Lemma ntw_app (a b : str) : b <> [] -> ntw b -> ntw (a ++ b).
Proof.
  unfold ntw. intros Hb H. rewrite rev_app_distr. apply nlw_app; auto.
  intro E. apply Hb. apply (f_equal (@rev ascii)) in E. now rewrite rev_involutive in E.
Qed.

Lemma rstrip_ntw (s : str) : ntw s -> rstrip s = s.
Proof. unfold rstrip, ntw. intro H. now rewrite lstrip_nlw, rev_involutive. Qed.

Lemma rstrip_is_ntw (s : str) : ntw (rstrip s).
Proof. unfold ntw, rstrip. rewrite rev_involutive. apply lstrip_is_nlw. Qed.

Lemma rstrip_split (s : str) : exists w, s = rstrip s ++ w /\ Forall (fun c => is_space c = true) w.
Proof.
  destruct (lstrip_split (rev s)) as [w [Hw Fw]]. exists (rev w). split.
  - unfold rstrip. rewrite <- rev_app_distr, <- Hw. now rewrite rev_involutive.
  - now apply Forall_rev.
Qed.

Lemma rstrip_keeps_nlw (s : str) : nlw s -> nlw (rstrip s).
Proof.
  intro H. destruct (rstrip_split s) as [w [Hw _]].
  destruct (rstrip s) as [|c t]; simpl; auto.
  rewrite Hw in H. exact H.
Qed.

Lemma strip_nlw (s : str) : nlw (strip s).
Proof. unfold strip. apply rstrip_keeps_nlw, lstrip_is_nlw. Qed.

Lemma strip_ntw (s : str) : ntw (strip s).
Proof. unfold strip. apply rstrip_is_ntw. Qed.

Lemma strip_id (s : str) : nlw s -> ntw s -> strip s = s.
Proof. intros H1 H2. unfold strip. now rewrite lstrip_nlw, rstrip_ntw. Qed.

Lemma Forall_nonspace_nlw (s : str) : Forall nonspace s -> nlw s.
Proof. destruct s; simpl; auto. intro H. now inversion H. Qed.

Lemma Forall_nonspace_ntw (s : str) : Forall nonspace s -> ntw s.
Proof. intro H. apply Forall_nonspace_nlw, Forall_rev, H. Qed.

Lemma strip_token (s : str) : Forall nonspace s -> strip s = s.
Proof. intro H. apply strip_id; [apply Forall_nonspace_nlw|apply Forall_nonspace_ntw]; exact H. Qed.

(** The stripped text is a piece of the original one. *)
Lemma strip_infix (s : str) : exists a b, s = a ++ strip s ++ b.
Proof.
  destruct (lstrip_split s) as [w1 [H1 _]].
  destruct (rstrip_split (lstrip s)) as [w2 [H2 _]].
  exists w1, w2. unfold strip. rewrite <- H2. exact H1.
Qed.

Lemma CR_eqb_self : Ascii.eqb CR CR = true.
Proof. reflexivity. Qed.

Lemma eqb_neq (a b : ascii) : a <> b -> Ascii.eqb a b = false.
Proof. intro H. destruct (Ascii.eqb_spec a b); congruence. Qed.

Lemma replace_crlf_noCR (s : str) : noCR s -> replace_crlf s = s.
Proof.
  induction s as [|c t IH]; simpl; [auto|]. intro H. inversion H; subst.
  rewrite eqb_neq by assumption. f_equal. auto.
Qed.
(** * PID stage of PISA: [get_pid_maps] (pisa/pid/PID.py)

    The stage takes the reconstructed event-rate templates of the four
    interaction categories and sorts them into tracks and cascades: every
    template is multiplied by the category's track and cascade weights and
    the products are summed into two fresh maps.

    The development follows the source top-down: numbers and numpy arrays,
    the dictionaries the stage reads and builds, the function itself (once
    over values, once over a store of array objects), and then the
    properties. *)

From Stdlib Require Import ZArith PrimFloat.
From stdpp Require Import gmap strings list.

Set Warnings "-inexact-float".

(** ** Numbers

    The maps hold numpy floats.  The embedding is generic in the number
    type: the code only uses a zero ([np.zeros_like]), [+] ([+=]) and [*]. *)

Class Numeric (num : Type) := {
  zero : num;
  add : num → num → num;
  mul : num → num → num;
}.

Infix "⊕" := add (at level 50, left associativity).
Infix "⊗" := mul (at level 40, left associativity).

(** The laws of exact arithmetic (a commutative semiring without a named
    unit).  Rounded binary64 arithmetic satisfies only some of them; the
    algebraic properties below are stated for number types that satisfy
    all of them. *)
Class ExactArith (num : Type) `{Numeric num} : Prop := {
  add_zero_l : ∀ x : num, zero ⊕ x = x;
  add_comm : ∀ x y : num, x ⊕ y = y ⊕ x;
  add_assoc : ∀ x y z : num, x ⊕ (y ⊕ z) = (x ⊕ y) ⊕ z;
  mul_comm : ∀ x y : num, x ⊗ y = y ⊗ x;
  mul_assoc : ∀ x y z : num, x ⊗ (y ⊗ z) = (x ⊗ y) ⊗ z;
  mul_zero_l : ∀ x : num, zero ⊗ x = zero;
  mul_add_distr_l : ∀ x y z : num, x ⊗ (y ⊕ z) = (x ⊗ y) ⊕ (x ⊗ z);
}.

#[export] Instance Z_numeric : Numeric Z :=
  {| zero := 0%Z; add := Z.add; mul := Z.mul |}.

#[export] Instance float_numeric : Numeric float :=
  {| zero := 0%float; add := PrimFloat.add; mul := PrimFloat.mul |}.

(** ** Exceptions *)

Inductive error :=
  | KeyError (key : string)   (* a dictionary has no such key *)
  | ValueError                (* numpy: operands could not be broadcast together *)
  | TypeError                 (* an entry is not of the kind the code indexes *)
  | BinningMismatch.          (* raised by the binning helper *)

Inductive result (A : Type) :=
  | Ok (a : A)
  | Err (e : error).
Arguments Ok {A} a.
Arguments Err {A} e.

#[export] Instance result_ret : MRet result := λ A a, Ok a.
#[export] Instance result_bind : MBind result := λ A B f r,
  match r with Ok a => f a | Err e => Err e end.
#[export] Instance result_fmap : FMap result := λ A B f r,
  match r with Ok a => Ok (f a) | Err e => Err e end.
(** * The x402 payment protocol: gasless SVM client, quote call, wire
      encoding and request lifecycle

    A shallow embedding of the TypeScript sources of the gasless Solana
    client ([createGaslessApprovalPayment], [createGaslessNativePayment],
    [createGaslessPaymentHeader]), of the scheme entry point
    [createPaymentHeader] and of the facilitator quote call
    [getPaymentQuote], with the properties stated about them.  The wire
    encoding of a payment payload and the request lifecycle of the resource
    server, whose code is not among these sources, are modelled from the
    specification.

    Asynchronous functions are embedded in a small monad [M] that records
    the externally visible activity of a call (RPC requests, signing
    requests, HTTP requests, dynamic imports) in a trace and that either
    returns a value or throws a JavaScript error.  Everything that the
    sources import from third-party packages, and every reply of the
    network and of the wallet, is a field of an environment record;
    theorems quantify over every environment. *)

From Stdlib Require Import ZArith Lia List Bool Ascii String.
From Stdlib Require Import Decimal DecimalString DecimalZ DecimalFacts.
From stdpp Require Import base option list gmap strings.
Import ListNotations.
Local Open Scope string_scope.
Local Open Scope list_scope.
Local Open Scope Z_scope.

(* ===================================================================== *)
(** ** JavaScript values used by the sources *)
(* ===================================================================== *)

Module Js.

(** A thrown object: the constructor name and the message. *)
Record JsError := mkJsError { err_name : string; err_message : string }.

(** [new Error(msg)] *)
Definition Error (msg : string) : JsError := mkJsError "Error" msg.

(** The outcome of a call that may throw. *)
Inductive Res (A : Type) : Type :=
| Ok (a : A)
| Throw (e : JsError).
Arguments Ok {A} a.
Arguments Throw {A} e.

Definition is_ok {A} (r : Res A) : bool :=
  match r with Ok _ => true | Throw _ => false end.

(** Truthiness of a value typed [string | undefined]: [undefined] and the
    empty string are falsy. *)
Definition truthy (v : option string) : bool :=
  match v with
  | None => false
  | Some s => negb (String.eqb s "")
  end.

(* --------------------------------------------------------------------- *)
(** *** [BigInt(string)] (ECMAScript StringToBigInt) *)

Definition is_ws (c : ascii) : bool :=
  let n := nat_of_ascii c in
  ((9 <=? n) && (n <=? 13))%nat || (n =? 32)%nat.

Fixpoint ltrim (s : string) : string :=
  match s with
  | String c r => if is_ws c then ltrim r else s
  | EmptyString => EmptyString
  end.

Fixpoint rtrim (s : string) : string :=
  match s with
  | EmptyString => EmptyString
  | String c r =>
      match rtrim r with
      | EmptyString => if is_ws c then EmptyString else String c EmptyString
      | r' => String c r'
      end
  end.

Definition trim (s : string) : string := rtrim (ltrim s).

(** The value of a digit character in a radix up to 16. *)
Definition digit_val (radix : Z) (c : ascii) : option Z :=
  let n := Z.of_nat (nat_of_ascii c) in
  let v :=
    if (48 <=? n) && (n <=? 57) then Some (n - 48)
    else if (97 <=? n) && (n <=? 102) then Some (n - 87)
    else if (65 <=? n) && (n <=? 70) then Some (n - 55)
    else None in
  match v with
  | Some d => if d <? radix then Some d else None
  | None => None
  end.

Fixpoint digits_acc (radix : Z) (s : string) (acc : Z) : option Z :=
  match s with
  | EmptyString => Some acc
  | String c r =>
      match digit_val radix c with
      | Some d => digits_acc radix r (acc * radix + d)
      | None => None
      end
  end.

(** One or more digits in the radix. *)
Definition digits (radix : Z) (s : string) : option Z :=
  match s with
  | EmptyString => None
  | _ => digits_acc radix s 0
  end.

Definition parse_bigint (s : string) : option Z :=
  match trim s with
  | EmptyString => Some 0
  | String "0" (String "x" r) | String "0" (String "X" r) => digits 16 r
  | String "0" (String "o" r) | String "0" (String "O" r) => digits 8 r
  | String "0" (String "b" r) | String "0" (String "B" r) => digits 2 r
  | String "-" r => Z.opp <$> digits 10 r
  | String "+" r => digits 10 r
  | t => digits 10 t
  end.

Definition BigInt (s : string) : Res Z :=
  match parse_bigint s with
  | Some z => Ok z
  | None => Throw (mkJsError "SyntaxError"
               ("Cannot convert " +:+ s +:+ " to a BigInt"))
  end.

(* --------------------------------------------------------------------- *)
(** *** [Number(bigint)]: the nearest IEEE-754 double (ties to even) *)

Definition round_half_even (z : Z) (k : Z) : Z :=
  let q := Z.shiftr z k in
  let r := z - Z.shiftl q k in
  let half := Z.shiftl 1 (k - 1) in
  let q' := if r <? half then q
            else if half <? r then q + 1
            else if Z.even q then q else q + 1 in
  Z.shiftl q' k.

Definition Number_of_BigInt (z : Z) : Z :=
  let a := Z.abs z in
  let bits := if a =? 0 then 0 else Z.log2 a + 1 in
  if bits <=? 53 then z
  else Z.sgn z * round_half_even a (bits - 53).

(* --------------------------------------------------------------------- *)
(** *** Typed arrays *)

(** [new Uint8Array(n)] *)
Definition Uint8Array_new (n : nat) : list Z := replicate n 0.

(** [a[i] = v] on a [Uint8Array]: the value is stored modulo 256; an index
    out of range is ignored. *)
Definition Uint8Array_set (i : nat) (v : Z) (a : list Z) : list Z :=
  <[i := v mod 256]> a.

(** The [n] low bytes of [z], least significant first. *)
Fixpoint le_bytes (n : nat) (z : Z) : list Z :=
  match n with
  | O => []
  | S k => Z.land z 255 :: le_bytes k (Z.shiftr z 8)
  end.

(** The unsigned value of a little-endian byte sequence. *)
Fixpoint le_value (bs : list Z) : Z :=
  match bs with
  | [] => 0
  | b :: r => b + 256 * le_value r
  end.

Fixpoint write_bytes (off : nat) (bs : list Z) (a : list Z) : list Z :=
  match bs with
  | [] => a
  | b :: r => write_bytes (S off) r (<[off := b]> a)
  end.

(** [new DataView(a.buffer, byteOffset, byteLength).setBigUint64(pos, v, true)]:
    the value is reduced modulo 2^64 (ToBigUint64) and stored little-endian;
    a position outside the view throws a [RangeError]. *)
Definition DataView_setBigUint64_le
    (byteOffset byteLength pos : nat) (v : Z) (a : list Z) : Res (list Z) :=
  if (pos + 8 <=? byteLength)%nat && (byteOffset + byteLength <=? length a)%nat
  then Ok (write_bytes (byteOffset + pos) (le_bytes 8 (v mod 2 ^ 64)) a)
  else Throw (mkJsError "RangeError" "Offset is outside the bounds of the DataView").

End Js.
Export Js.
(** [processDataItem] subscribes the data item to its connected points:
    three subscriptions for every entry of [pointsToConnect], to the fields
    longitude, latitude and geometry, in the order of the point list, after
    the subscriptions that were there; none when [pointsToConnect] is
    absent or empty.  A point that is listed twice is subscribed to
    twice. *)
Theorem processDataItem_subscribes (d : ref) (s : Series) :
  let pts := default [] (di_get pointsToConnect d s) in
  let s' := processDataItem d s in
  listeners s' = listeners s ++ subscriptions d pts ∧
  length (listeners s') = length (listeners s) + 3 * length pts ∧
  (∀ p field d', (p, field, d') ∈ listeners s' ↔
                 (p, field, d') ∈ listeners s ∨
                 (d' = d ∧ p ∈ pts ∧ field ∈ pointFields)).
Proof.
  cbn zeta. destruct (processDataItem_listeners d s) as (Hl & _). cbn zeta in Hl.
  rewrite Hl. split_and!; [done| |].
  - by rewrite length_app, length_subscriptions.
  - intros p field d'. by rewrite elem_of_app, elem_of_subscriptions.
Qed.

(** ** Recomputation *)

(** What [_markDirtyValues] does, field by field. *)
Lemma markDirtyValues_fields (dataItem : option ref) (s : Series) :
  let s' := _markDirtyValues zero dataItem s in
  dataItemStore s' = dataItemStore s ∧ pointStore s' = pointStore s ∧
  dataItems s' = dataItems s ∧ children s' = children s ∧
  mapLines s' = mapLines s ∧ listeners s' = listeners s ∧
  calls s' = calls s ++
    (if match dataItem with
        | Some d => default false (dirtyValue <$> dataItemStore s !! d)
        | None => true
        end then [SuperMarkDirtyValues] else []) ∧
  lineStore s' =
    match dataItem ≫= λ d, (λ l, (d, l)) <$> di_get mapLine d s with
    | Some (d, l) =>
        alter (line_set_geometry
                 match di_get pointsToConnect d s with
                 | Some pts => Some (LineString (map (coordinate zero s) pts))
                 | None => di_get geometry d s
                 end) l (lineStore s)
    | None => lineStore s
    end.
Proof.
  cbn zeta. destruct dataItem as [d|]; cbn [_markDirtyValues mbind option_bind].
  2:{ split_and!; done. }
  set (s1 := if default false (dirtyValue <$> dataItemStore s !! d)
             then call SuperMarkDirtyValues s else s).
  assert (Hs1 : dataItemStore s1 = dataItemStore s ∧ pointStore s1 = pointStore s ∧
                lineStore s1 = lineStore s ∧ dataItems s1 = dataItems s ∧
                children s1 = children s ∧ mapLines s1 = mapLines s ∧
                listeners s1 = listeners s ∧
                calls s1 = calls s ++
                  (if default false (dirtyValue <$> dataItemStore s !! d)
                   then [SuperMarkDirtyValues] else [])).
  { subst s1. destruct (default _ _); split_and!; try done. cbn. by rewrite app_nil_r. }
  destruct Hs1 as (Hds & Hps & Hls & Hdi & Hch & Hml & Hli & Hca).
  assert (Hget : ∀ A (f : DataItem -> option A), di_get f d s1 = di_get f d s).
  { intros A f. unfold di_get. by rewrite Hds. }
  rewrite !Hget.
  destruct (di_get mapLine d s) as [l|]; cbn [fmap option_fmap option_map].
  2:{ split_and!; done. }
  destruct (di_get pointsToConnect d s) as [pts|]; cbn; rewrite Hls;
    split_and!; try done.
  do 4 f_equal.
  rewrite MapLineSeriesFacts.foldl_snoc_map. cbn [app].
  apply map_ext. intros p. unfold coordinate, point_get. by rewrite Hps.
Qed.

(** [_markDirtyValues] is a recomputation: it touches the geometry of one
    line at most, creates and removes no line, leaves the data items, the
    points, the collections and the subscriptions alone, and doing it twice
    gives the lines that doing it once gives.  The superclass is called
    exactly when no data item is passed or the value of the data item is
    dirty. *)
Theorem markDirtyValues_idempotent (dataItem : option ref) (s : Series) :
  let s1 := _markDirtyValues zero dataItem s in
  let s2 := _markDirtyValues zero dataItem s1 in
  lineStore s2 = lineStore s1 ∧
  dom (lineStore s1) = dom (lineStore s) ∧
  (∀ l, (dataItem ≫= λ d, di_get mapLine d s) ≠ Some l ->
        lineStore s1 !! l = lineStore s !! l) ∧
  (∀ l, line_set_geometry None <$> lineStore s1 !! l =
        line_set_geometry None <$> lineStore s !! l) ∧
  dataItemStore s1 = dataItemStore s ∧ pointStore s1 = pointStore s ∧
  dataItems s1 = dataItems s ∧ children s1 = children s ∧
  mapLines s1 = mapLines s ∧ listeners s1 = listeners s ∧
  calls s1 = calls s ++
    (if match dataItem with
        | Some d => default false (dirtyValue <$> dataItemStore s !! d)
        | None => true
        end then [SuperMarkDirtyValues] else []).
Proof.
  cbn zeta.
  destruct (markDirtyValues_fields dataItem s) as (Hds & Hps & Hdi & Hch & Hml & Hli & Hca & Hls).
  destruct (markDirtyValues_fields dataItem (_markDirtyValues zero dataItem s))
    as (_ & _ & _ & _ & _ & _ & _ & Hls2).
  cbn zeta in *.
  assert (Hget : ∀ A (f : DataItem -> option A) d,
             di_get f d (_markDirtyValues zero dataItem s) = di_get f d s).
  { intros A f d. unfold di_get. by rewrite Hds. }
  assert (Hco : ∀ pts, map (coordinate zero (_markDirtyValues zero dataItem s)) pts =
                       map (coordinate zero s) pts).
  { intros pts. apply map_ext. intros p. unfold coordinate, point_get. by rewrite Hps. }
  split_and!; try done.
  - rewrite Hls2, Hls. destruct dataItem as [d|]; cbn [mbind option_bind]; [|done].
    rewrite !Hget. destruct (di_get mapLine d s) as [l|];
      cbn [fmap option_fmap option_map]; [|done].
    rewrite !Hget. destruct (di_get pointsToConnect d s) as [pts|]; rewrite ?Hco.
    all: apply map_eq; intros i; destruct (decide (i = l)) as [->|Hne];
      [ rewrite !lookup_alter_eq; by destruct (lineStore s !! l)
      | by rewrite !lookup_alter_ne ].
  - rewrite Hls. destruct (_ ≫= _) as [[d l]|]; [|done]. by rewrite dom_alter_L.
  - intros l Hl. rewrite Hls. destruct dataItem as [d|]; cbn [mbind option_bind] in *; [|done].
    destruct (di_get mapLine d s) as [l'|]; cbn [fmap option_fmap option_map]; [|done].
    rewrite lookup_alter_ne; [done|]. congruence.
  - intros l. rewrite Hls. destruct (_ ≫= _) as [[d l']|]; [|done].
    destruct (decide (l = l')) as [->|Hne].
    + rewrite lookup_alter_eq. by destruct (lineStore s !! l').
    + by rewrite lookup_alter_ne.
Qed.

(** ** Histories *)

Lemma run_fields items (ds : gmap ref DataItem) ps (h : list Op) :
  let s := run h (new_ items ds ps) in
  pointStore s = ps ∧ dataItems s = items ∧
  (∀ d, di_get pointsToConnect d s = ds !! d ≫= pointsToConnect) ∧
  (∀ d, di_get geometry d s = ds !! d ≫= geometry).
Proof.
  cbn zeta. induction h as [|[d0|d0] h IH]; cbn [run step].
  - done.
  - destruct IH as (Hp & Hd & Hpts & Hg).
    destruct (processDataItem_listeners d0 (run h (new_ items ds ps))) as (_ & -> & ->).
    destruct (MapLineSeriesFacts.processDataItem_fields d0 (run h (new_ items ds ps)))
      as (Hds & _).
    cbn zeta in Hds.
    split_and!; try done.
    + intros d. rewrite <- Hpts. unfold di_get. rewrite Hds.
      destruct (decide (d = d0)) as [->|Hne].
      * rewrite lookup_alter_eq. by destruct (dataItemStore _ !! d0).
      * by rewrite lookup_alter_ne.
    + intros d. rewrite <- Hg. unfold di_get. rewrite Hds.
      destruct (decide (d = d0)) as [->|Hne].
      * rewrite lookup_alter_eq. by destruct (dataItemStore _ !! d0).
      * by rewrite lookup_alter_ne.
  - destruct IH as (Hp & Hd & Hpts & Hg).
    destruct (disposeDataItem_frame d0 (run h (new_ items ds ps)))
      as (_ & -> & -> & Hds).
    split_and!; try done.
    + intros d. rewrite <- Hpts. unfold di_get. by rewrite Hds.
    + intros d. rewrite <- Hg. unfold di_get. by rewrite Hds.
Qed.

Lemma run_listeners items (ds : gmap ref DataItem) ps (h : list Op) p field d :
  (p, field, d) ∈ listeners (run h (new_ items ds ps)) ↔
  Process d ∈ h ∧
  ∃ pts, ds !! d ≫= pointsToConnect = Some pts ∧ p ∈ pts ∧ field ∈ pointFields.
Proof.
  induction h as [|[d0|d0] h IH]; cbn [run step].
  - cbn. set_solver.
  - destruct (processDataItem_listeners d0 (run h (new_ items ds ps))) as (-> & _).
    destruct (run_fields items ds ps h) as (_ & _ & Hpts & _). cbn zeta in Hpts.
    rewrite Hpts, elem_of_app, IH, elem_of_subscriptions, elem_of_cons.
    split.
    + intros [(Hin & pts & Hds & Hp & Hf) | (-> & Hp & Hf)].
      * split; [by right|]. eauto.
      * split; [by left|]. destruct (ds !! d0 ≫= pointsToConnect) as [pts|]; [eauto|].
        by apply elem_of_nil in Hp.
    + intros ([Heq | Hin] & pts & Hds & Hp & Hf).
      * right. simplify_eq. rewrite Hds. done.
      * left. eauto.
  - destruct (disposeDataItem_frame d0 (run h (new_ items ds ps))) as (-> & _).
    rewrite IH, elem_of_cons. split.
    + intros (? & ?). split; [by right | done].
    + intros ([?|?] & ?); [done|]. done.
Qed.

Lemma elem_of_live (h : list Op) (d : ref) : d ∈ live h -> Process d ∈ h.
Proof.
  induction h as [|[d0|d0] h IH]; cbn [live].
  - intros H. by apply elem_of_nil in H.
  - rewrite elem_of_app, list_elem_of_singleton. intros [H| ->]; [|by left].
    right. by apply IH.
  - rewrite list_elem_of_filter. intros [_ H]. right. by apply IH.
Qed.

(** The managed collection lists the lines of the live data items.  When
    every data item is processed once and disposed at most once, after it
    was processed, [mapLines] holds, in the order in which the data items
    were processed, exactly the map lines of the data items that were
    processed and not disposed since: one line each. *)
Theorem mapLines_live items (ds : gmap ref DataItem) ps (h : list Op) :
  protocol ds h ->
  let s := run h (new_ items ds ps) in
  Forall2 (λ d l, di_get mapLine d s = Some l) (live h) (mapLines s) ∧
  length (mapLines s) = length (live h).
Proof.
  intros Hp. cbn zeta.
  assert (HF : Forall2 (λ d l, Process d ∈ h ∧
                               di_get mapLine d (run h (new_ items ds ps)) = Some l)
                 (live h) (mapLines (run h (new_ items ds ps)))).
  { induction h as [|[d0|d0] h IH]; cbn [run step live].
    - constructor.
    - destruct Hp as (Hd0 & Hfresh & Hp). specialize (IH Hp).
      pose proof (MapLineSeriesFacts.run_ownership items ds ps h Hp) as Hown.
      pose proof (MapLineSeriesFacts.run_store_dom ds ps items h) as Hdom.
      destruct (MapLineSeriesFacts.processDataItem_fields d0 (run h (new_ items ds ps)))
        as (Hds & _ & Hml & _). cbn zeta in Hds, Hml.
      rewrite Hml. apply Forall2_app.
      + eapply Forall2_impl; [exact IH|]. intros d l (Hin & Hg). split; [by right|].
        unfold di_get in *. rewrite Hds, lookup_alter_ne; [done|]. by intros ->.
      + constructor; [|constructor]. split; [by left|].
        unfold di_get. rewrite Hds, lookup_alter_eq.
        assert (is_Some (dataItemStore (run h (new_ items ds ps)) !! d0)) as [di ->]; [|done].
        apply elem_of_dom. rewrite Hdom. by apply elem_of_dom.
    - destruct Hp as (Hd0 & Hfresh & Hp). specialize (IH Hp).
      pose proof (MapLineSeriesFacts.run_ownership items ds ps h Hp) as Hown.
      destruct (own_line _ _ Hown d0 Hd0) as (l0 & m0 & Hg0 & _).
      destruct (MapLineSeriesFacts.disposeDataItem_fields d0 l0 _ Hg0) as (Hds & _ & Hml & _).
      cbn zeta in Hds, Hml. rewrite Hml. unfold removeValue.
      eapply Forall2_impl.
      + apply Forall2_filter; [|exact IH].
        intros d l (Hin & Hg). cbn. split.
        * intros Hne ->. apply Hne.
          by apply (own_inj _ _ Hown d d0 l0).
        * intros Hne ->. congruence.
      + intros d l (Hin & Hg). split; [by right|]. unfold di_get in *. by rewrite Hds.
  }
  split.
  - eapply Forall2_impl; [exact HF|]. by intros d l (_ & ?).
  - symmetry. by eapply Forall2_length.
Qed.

§ WORK INSTRUCTION: Please output the lines of the listing above that fall in the stretch from the one with "Proof. intros H1" through the one with "Proof. intro H. apply strip_id;", exactly and only those.

§ FINAL ANSWER:
Proof. intros H1 H2. unfold strip. now rewrite lstrip_nlw, rstrip_ntw. Qed.

Lemma Forall_nonspace_nlw (s : str) : Forall nonspace s -> nlw s.
Proof. destruct s; simpl; auto. intro H. now inversion H. Qed.

Lemma Forall_nonspace_ntw (s : str) : Forall nonspace s -> ntw s.
Proof. intro H. apply Forall_nonspace_nlw, Forall_rev, H. Qed.

Lemma strip_token (s : str) : Forall nonspace s -> strip s = s.
Proof. intro H. apply strip_id; [apply Forall_nonspace_nlw|apply Forall_nonspace_ntw]; exact H. Qed.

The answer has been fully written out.